(** A validated mutation commits and preserves the invariant. *)
Lemma commit_ok replaying m : prepared_ok p line replaying m → committed (commit_line p line m).
Proof.
  destruct m; cbn [prepared_ok]; intros Hok.
  - by apply commit_message_wf.
  - destruct Hok as (-> & _ & (e & He & Hp) & ->). by eapply commit_claim_wf.
  - destruct Hok as (_ & (e & He & Hp) & _). by eapply commit_delivered_direct_wf.
  - destruct Hok as (Hadm & He & Hrest). destruct new_attempt.
    + destruct Hrest as [(Hnone & _ & Hf & Hr)|Hrq].
      * apply commit_notification_new_wf; try done. congruence.
      * apply commit_notification_new_wf; try apply Hrq; [done..|]. intros c Hc. by eapply requeue_replaces.
    + destruct Hrest as (c & Hc & Hstep & Hu & Hr & Hm & Hnot & Hatt & Hws).
      pose proof (nw_record _ (wf_notif _ Hwf) _ _ Hc) as [Hr' Hm' _ _ _ _ _].
      eapply commit_notification_step_wf; by eauto.
  - destruct Hok as (Hall & Hkeys & Hnd). eapply commit_requeues_wf; try done.
    + eapply Forall_impl; [exact Hall|]. intros kr Hrq. pose proof (λ c, requeue_replaces _ _ _ _ c Hrq) as Hrep.
      destruct Hrq as [(e & He & _) Hadm _ Hf Hr].
      split_and!; try done. apply get_entry_indexed. by eauto.
    + apply pl_notif.
    + apply pl_decisions.
  - destruct Hok as (k & c & Hc & <- & _).
    apply (commit_cleared_wf {[nr_attempt_id c]}); try done.
    intros a ->%elem_of_singleton. apply (nw_record _ (wf_notif _ Hwf) _ _ Hc).
  - destruct Hok as (_ & _ & _ & Hall). apply (commit_cleared_wf (list_to_set attempt_ids)); try done.
    intros a Ha%elem_of_list_to_set. rewrite Forall_forall in Hall.
    destruct (Hall _ Ha) as (_ & k & c & Hc & <- & _). apply (nw_record _ (wf_notif _ Hwf) _ _ Hc).
  - destruct Hok as (c & Hc & Hcan & Hr). by eapply commit_withdrawn_wf.
  - destruct Hok as (? & ? & ?). by apply commit_intent_wf.
  - destruct Hok as (-> & ? & _). by apply commit_reserved_wf.
  - destruct Hok as (_ & ? & ?). by apply commit_accepted_wf.
  - destruct Hok as (_ & ? & _ & ? & _). by apply commit_consumed_wf.
  - destruct Hok as (_ & _ & ? & ? & _). by apply commit_intent_withdrawn_wf.
  - destruct Hok as (? & _). by apply commit_resolved_wf.
  - destruct Hok as (? & _). by apply commit_resolved_wf.
  - destruct Hok as (_ & Hbar & c & Hc & <- & Hst & Htr & ->). by apply commit_staged_cleared_wf.
  - destruct Hok as (c & Hc & <- & Hbar & Hneeds & _ & ->). by apply commit_ack_reconciled_wf.
  - apply committed_outside; try done.
    + apply (notif_wf_retire attempt_id pl), pl_notif.
    + apply (decisions_wf_retire attempt_id pl), pl_decisions.
Qed.
End commit.

(** ** Applying rows *)

Lemma apply_inner_wf p line replaying :
  wf p →
  match apply_inner p line replaying with
  | AppliedOk p' => wf p' ∧ last_seq p' = last_seq p + 1 ∧ ll_seq line = last_seq p + 1
  | AppliedErr e => prepare_line_inner p line replaying = Err e
  | AppliedPanic => False
  end.
Proof.
  intros Hwf. unfold apply_inner.
  destruct (prepare_line_inner p line replaying) as [m|e] eqn:Hp; [|done].
  apply prepare_line_ok in Hp as (Hs & Hmax & Hok).
  destruct (commit_ok p line Hwf Hs Hmax replaying m Hok) as (p' & -> & Hwf' & Hl).
  split_and!; [done|by rewrite Hl|done].
Qed.
End invariant.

========================

● **Task to carry out**
After locating the line with "match apply_inner p line replaying with" in the material above, return it and each line after it exactly, ending at the line with "destruct (commit_ok p".

● **Exercise result**
  match apply_inner p line replaying with
  | AppliedOk p' => wf p' ∧ last_seq p' = last_seq p + 1 ∧ ll_seq line = last_seq p + 1
  | AppliedErr e => prepare_line_inner p line replaying = Err e
  | AppliedPanic => False
  end.
Proof.
  intros Hwf. unfold apply_inner.
  destruct (prepare_line_inner p line replaying) as [m|e] eqn:Hp; [|done].
  apply prepare_line_ok in Hp as (Hs & Hmax & Hok).
  destruct (commit_ok p line Hwf Hs Hmax replaying m Hok) as (p' & -> & Hwf' & Hl).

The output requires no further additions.